Eishockey-Bundesligen in den 1970iger Jahren

  • Wer schon immer wissen wollte, warum 1993 die "Ausländer-Schwemme" kam und warum das "Bosman-Urteil" vielen Vereinen nicht ungelegen kam, auch wenn es den Wegfall der Ablösesummen beinhaltete, wird in diesem historischen Artikel fündig. Achtung, die vorherigen Aussagen sind Teil meines persönlichen Programmes "wider dem tierischen Ernst". In den Jahrzehnten waren die Probleme vielfältiger und individueller. Viel Spaß beim Lesen!

    SPORT-KURIER 12/1974
    Der Text stammt aus der damaligen Printausgabe und ist nicht online verfügbar. Verlinken ist also nicht. Der derzeitig aktive SPORT-KURIER - https://www.sport-kuriermannheim.de - wurde 2004 gegründet. Eine Rechtsnachfolge ist aus der Internetseite nicht erkennbar. Sollte der gepostete Text dennoch aktuelle Urheberrechte verletzen, so bitte ich dies hier unmissverständlich zu äußern. Ich werden den Text gerne nach Aufforderung entfernen. Ansonsten bitte ich mal drei Hühneraugen zuzudrücken und den historischen Wert vor dem schnöden Mammon und der beleidigten Leberwurscht zu betrachten.
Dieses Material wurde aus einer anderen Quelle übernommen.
(** The ways through one iteration. *)
Lemma attempt_body_cases w last_error continue_with w' events fin :
  attempt_body w last_error continue_with = (w', events, fin) →
  (∃ e, fin = Crashed e
        ∧ (events = [OracleCall last_error]
           ∨ ∃ plan, events = [OracleCall last_error; ValidatorCall plan]))
  ∨ (∃ plan, events = [OracleCall last_error; ValidatorCall plan; Accepted]
             ∧ fin = Finished (Some plan) last_error)
  ∨ (∃ w1 message rest,
       continue_with w1 last_error = (w', rest, fin)
       ∧ events
         = OracleCall last_error :: GenerationFailed message :: rest)
  ∨ (∃ w2 plan reason rest,
       continue_with w2 (Some reason) = (w', rest, fin)
       ∧ events
         = OracleCall last_error :: ValidatorCall plan
             :: Rejected reason :: rest).
Proof.
  unfold Acquisition.attempt_body, generate_sql_with_dependencies.
  destruct (plan_oracle w last_error) as [w1 model_output].
  destruct (Ingest.parse_plan _ _ _ _) as [[message|plan]|e].
  - destruct (continue_with w1 last_error) as [[w2 rest] f] eqn:Hk.
    intros [= <- <- <-]. right. right. left. eauto.
  - destruct (validate_final_sql_result _ _ _ w1 plan)
      as [w2 [validation_result|e]].
    2:{ intros [= <- <- <-]. left. eauto. }
    destruct (py_get validation_result "is_valid" _) as [is_valid|e].
    2:{ intros [= <- <- <-]. left. eauto. }
    destruct (truthy is_valid).
    { intros [= <- <- <-]. right. left. eauto. }
    destruct (py_get validation_result "reason" _) as [reason|e].
    2:{ intros [= <- <- <-]. left. eauto. }
    destruct (continue_with w2 (Some reason)) as [[w3 rest] f] eqn:Hk.
    intros [= <- <- <-]. right. right. right. exists w2, plan, reason, rest.
    eauto.
  - intros [= <- <- <-]. left. eauto.
Qed.

Lemma attempts_step n attempt w last_error :
  attempts (S n) attempt w last_error
  = match progress (40 + attempt * 20) with
    | Raise e => (w, [], Crashed e)
    | Ok _ => attempt_body w last_error (attempts n (S attempt))
    end.
Proof. reflexivity. Qed.


Lemma attempts_counts n :
  ∀ attempt w last_error w' events fin,
    attempts n attempt w last_error = (w', events, fin) →
    LoopLog.counts_ok events.
Proof.
  induction n as [|n IH]; intros attempt w last_error w' events fin Hrun.
  - injection Hrun as <- <- <-. unfold LoopLog.counts_ok, count. simpl. lia.
  - rewrite attempts_step in Hrun.
    destruct (progress _) as [[]|e].
    2:{ injection Hrun as <- <- <-. unfold LoopLog.counts_ok, count.
        simpl. lia. }
    apply attempt_body_cases in Hrun
      as [(e & _ & [->|[plan ->]])
         |[(plan & -> & _)
          |[(w1 & message & rest & Hk & ->)
           |(w2 & plan & reason & rest & Hk & ->)]]];
      try (unfold LoopLog.counts_ok, count; simpl; lia).
    + apply IH in Hk. unfold LoopLog.counts_ok, count in *. simpl. lia.
    + apply IH in Hk. unfold LoopLog.counts_ok, count in *. simpl. lia.
Qed.

(** With a progress bar that rejects values above 100, the iterations from
    the fourth on do not start. *)
Lemma attempts_progress_bound n :
  (∀ value, (100 < value)%nat → ∃ e, progress value = Raise e) →
  ∀ attempt w last_error w' events fin,
    attempts n attempt w last_error = (w', events, fin) →
    (count is_oracle_call events ≤ 4 - attempt)%nat
    ∧ (∀ last, fin = Finished None last → n = 0%nat ∨ (attempt + n ≤ 4)%nat).
Proof.
  intros Hbar.
  induction n as [|n IH]; intros attempt w last_error w' events fin Hrun.
  - injection Hrun as <- <- <-. split; [unfold count; simpl; lia|auto].
  - rewrite attempts_step in Hrun.
    destruct (le_lt_dec 4 attempt) as [Hbig|Hsmall].
    { destruct (Hbar (40 + attempt * 20)%nat) as [e He]; [lia|].
      rewrite He in Hrun. injection Hrun as <- <- <-.
      split; [unfold count; simpl; lia|discriminate]. }
    destruct (progress _) as [[]|e].
    2:{ injection Hrun as <- <- <-.
        split; [unfold count; simpl; lia|discriminate]. }
    apply attempt_body_cases in Hrun
      as [(e & -> & [->|[plan ->]])
         |[(plan & -> & ->)
          |[(w1 & message & rest & Hk & ->)
           |(w2 & plan & reason & rest & Hk & ->)]]];
      try (split; [unfold count; simpl; lia|discriminate]).
    + destruct (IH _ _ _ _ _ _ Hk) as [Hc Hf].
      split; [unfold count in *; simpl; lia|].
      intros last Hlast. right. destruct (Hf _ Hlast); lia.
    + destruct (IH _ _ _ _ _ _ Hk) as [Hc Hf].
      split; [unfold count in *; simpl; lia|].
      intros last Hlast. right. destruct (Hf _ Hlast); lia.
Qed.

End LoopMore.

(** Streamlit's progress bar rejects every value above 100. *)
Lemma streamlit_progress_range value :
  (100 < value)%nat →
  ∃ e, Examples.streamlit_progress value = Raise e.
Proof.
  intros Hvalue. exists StreamlitAPIException.
  unfold Examples.streamlit_progress.
  destruct (Nat.leb_spec value 100) as [Hle|_]; [lia|reflexivity].
Qed.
    Bayern verkünden "Spielernotstand"

    Die acht führenden bayerischen Eishockeyvereine haben den Notstand ausgerufen. Ausgelöst durch den derzeit schlechten Tabellenstand der Traditionsvereine EV Füssen, SC Riessersee und EC Bad Tölz sowie des ESV Kaufbeuren in der der Bundesliga, haben sie sich zu einer weißblauen Einheitsfront gegen "den ständigen Ausverkauf unserer besten Spieler" and die westdeutschen Bundesligisten und Berlin formiert. Bei einer Sitzung, zu der Präsident Ernst Gabriel vom Bayerischen Eissport-Verband (BEV), gleichzeitig Vorsitzender des EV Landshut, den EV Füssen, EC Bad Tölz, SC Riessersee, ESV Kaufbeuren, EV Rosenheim, SG Nürnberg, EV Landshut und Augsburger EV eingeladen hatte, wurde die Marschrichtung bereits festgelegt: "Nach der Weltmeisterschaft muss im kommenden Frühjahr ein außerordenlicher Verbandstag einberufen werden, der sich mit diesem Problem auseinandersetzt."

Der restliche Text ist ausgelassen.